Eye Tracking: Where and When To Market on Your WebsiteHow do you make every page a marketing page? A recent post on the Wordtracker site offers advice on turning your website into a marketing goldmine. Of course, design like this isn’t necessarily based on eye tracking, but layout and placement of text on the page are important and need to be deliberate when creating your site.

First off, place your marketing on the page where it will be seen. Put some marketing on almost every page, including non-marketing pages, and not just the landing or closing pages. Include pages that are optimized for buying keywords. Position the advertisements towards the top of the page in plain view. If text ads are placed strategically, it can turn all of your pages into marketing landing pages. That includes pages that weren’t written to promote products necessarily, including category pages you wouldn’t otherwise have the time to work on and pages that don’t contain very much copy at all.

As we’ve discussed before, most visitors take only a few seconds to decide if they should stay or go. No matter what you do, many will leave quicker than they arrived. Because of this, it’s invaluable to maximize the response by putting your marketing where it will be seen within the first few seconds of a user’s visit. That means marketing must be visible on the page immediately, without requiring the visitor to scroll down.

Wordtracker’s post featured a number of eye tracking heat maps that displayed the typical F pattern we see for most pages. Site visitors start at the top left, scan down and right across headlines and main bodies of text. If you were to place your marketing just below a main headline and within a body of text high up on the page, it’s possible to get more eyes on what you have to sell.
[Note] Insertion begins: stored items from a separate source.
(** * dathost: the awaiting server handle

    A shallow embedding of [dathost/server/awaiting/__init__.py], the
    class [ServerAwaiting], and the properties its specification states
    about it.

    Python values are an inductive type, dictionaries are finite maps,
    and a method is a computation in a state-and-exception monad whose
    state holds the receiver [self] and the log of dispatcher calls. *)

From Stdlib Require Import ZArith Ascii String List Floats.
From stdpp Require Import gmap strings list fin_maps.

#[local] Set Warnings "-register-all".
#[local] Open Scope string_scope.
#[local] Open Scope list_scope.
#[local] Open Scope Z_scope.

(** ** Python values *)

(** The values a decoded JSON body can hold, which are also the values
    the handle stores and forwards. *)
Inductive value : Type :=
| VNone
| VBool (b : bool)
| VInt (z : Z)
| VFloat (f : float)
| VStr (s : string)
| VList (l : list value)
| VDict (d : gmap string value).

Abbreviation dict := (gmap string value).

(** ** Exceptions *)

(** [InvalidConsoleLine] is the library's own validation error;
    [KeyError] and [TypeError] are raised by Python's subscript and
    iteration; [RemoteError] and [TimeoutError] are the two failures the
    dispatcher raises. *)
Inductive exn : Type :=
| InvalidConsoleLine
| KeyError (key : string)
| TypeError
| RemoteError (status : Z)
| TimeoutError.

Inductive result (A : Type) : Type :=
| Ok (a : A)
| Raise (e : exn).
Arguments Ok {A} a.
Arguments Raise {A} e.

(** [v[key]] for a string key: defined on dictionaries only. *)
Definition getitem (v : value) (key : string) : result value :=
  match v with
  | VDict d =>
      match d !! key with
      | Some x => Ok x
      | None => Raise (KeyError key)
      end
  | _ => Raise TypeError
  end.

(** The characters of a string, each a string of length one. *)
Fixpoint chars (s : string) : list value :=
  match s with
  | EmptyString => []
  | String c s' => VStr (String c EmptyString) :: chars s'
  end.

(** [for x in v]: the elements a value is iterated over.  A dictionary
    iterates over its keys; their order is immaterial below, since a key
    is a string and every string fails the subscript that follows. *)
Definition iterate (v : value) : result (list value) :=
  match v with
  | VList l => Ok l
  | VDict d => Ok (VStr <$> (map_to_list d).*1)
  | VStr s => Ok (chars s)
  | _ => Raise TypeError
  end.

(** ** Collaborators that live outside this file *)

(** Modelled from the spec: the dispatcher ("context") shared by all the
    handles of one client; it holds the credentials and the base URL, and
    its HTTP session is the call log of the [World] below. *)
Record Context : Type := mkContext {
  credentials : string;
  base_url : string
}.

Inductive verb : Type := GET | POST | PUT | DELETE.

(** One invocation of a dispatcher verb.  An optional field is [None]
    when the call site does not pass that keyword. *)
Record request : Type := mkRequest {
  req_verb : verb;
  req_url : string;
  req_params : option dict;
  req_data : option dict;
  req_timeout : option Z;
  req_read_json : option bool
}.

Abbreviation call := (Context * request)%type.

(** Modelled from the spec: the model wrappers are views over the raw
    response; constructing one stores the mapping and reads nothing. *)
Inductive ServerModel : Type := mkServerModel (data : value).
Inductive FileModel : Type := mkFileModel (data : value).
Inductive BackupModel : Type := mkBackupModel (data : value).
Inductive MetricsModel : Type := mkMetricsModel (data : value).

(** Modelled from the spec: the settings object, of which the handle
    reads the wire-format mapping [playload] only. *)
Record ServerSettings : Type := mkServerSettings {
  playload : dict
}.

(** Modelled from the spec: the child handles, identified by the server
    id and a path or a backup name; construction performs no I/O. *)
Record AwaitingFile : Type := mkAwaitingFile {
  file_context : Context;
  file_server_id : value;
  file_path : value
}.

Record AwaitingBackup : Type := mkAwaitingBackup {
  backup_context : Context;
  backup_server_id : value;
  backup_name : value
}.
They recommend to “always be testing.” Once you have marketing in place, you shouldn’t necessarily stop testing other content and positions. There are many tools, such as eye tracking of course, which can help you evaluate the effectiveness of your marketing efforts. Perhaps if you take a chance, results could improve.

Eye tracking and heat maps can be expensive though when it comes to consulting fees and/or testing equipment, so there are a few sites that will create heat maps based on users’ clicks (Crazy Egg and Click Heat).

But it’s important to note that learning to place your marketing is a never-ending process.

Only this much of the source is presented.